Gary rested his hands on the bar and forced himself to actually meet her eyes this time, rather than glancing at her face in short, panicked bursts like a man afraid of direct sunlight.
“Look,” he said, keeping his voice steady, “I should probably apologise for earlier.”
She didn’t respond immediately. She just waited. Calm. Patient. The way professionals did when they knew rushing someone only made things worse.
“I wasn’t trying to mess you around,” Gary continued. “I just… don’t handle pain very well. Or embarrassment. Or situations where those two things overlap in public.”
She tilted her head slightly, considering him.
“That’s most people,” she said.
“Yeah,” Gary replied. “I just seem to combine denial, bad timing, and optimism into one powerful strategy.”

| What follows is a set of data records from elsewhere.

(** The loop [for field, value in update_data.items(): setattr(..)] of
    [update_payment] and the commit after it.  [None] when the commit
    fails on a NOT NULL column. *)
Definition set_payment_fields (payment : Payment) (payment_in : PaymentUpdate)
  : option Payment :=
  match setattr_required (pu_amount payment_in) (amount payment),
        setattr_required (pu_payment_date payment_in) (payment_date payment),
        setattr_required (pu_payment_method payment_in) (payment_method payment) with
  | Some amount', Some payment_date', Some payment_method' =>
      Some {| p_id := p_id payment;
              amount := amount';
              payment_date := payment_date';
              payment_method := payment_method';
              fee_record_id := fee_record_id payment |}
  | _, _, _ => None
  end.

(** [update_payment].  When the guard of line 566 holds, [payment.amount]
    after the assignment loop is the [amount] of the request, [None] when
    that was sent as [null]: then line 573 raises TypeError.  [commit] is
    lines 584-586 with the fee records as they are by then. *)
Definition update_payment (payment_id : Z) (payment_in : PaymentUpdate) (db : Db)
  : Response Payment * Db :=
  match first_by_id p_id payment_id (payments db) with
  | None => (HTTPException HTTP_404_NOT_FOUND "Payment not found", db)
  | Some payment =>
      let original_amount := amount payment in
      let commit (fee_records' : list FeeRecord) : Response Payment * Db :=
        match set_payment_fields payment payment_in with
        | None => (Unhandled IntegrityError, db)
        | Some payment' =>
            (Ok payment',
             {| fee_records := fee_records';
                payments := commit_row p_id payment' (payments db) |})
        end in
      if amount_was_updated payment_in original_amount then
        match first_by_id fr_id (fee_record_id payment) (fee_records db) with
        | Some fee_record =>
            match attr (pu_amount payment_in) with
            | None => (Unhandled TypeError, db)
            | Some new_amount =>
                match apply_amended_payment fee_record original_amount new_amount with
                | None => (Unhandled TypeError, db)
                | Some fee_record' =>
                    commit (commit_row fr_id fee_record' (fee_records db))
                end
            end
        | None => commit (fee_records db)
        end
      else commit (fee_records db)
  end.

(** [delete_payment]. *)
Definition delete_payment (payment_id : Z) (db : Db) : Response Payment * Db :=
  match first_by_id p_id payment_id (payments db) with
  | None => (HTTPException HTTP_404_NOT_FOUND "Payment not found", db)
  | Some payment =>
      match first_by_id fr_id (fee_record_id payment) (fee_records db) with
      | Some fee_record =>
          match apply_removed_payment fee_record (amount payment) with
          | None => (Unhandled TypeError, db)
          | Some fee_record' =>
              (Ok payment,
               {| fee_records := commit_row fr_id fee_record' (fee_records db);
                  payments := delete_row p_id payment_id (payments db) |})
          end
      | None =>
          (Ok payment,
           {| fee_records := fee_records db;
              payments := delete_row p_id payment_id (payments db) |})
      end
  end.

(** A request that sets only [amount]. *)
Definition only_amount (f : Field Q) : PaymentUpdate :=
  {| pu_amount := f; pu_payment_date := Unset; pu_payment_method := Unset |}.

(** *** Payment events *)

Inductive Event : Type :=
| NewPayment (amt : Q)
| AmendedPayment (old_amount new_amount : Q)
| RemovedPayment (amt : Q).

(** What the handler serving the event does to the owning FeeRecord:
    [create_payment] for [NewPayment], [update_payment] on a payment of
    amount [old_amount] with a request setting [amount] to [new_amount]
    for [AmendedPayment], [delete_payment] for [RemovedPayment].  [None]
    when the handler raises TypeError. *)
Definition reconcileBalance (record : FeeRecord) (event : Event) : option FeeRecord :=
  match event with
  | NewPayment a => apply_new_payment record a
  | AmendedPayment o n =>
      if amount_was_updated (only_amount (Value n)) o
      then apply_amended_payment record o n
      else Some record
  | RemovedPayment a => apply_removed_payment record a
  end.


(** A request to one of the three payment operations. *)
Inductive PaymentRequest : Type :=
| PostPayment (payment_in : PaymentCreate)
| PutPayment (payment_id : Z) (payment_in : PaymentUpdate)
| DeletePayment (payment_id : Z).

(** The database after the request has been served. *)
Definition serve (request : PaymentRequest) (db : Db) : Db :=
  match request with
  | PostPayment payment_in => snd (create_payment payment_in db)
  | PutPayment payment_id payment_in => snd (update_payment payment_id payment_in db)
  | DeletePayment payment_id => snd (delete_payment payment_id db)
  end.

(** The databases after each request of a sequence, in order. *)
Fixpoint request_trace (db : Db) (requests : list PaymentRequest) : list Db :=
  match requests with
  | [] => []
  | q :: rest =>
      let db' := serve q db in
      db' :: request_trace db' rest
  end.

(** The invariant of the data model. *)
Definition balance_consistent (record : FeeRecord) : Prop :=
  match paid_amount record with
  | Some paid => balance record == total_amount record - paid
  | None => False
  end.

(** Status derivation table of the specification, in its order. *)
Definition derived_status (bal paid : Q) : PaymentStatus :=
  if Qle_bool bal 0 then PAID
  else if Qgt_bool paid 0 then PARTIALLY_PAID
  else PENDING.

(** *** Read handlers *)

(** [get_fee_record]. *)
Definition get_fee_record (fee_record_id' : Z) (db : Db) : Response FeeRecord * Db :=
  match first_by_id fr_id fee_record_id' (fee_records db) with
  | None => (HTTPException HTTP_404_NOT_FOUND "Fee record not found", db)
  | Some fee_record => (fee_record_response fee_record, db)
  end.


(** [get_payments_by_fee_record]: the payments whose [fee_record_id] is
    the given one; the fee record itself is not looked up. *)
Definition get_payments_by_fee_record (fee_record_id' : Z) (db : Db)
  : Response (list Payment) * Db :=
  (Ok (filter (fun p => (fee_record_id p =? fee_record_id')%Z) (payments db)), db).

(** The body of an [Ok] response holding a list, [[]] otherwise. *)
Definition listed {A : Type} (response : Response (list A)) : list A :=
  match response with Ok l => l | _ => [] end.

(** *** Vocabulary of the properties *)

(** The stored FeeRecord with the given id, if any. *)
Definition fee_record_of (i : Z) (db : Db) : option FeeRecord :=
  first_by_id fr_id i (fee_records db).

(** The payments stored for the fee record [i]. *)
Definition payments_of (i : Z) (db : Db) : list Payment :=
  listed (fst (get_payments_by_fee_record i db)).

(** [r'] is [r] after one of the three recomputations: same id and
    total, [balance] assigned from the new [paid_amount]. *)
Definition recomputed (r r' : FeeRecord) : Prop :=
  fr_id r' = fr_id r
  /\ total_amount r' = total_amount r
  /\ balance_consistent r'.

(** The request is a payment event on the fee record [i]: it creates a
    payment for it, or updates or deletes one of its payments. *)
Definition is_event_on (i : Z) (request : PaymentRequest) (db : Db) : bool :=
  match request with
  | PostPayment payment_in => (pc_fee_record_id payment_in =? i)%Z
  | PutPayment payment_id _ | DeletePayment payment_id =>
      match first_by_id p_id payment_id (payments db) with
      | Some payment => (fee_record_id payment =? i)%Z
      | None => false
      end
  end.

(** The fee record [i] is stored with a number as [paid_amount], and
    the invariant holds on it or no payment is stored for it yet. *)
Definition ready_at (i : Z) (db : Db) : Prop :=
  exists r paid,
    fee_record_of i db = Some r
    /\ paid_amount r = Some paid
    /\ (balance_consistent r \/ payments_of i db = []).

(** The fee record [i] is stored and the invariant holds on it. *)
Definition consistent_at (i : Z) (db : Db) : Prop :=
  exists r, fee_record_of i db = Some r /\ balance_consistent r.

(** The invariant holds on the fee record [i] after each request of the
    sequence that is a payment event on it. *)
Fixpoint consistent_after_each_event (i : Z) (db : Db)
         (requests : list PaymentRequest) : Prop :=
  match requests with
  | [] => True
  | q :: rest =>
      (is_event_on i q db = true -> consistent_at i (serve q db))
      /\ consistent_after_each_event i (serve q db) rest
  end.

She snorted quietly despite herself.
Gary exhaled, encouraged. “I shouldn’t have joked it off. That was on me. I do that when I’m uncomfortable. I try to turn everything into a bit because stopping to deal with it feels worse.”
She nodded slowly. “I noticed.”
“That’s fair,” Gary said. “I deserved that.”
They stood there for a moment, the low hum of the pub filling the space between them. Glasses clinked. Someone laughed nearby. Life carried on, indifferent but not hostile.
“Why come back?” she asked finally.
Gary didn’t answer straight away. He could have made a joke. He could have deflected. Instead, he shrugged carefully.
“Because going home felt worse,” he said. “And because I didn’t want this to end like that.”
Her expression softened, just slightly.
“Sit down,” she said. “Before you fall over again.”
Gary smiled, careful not to move his jaw too much.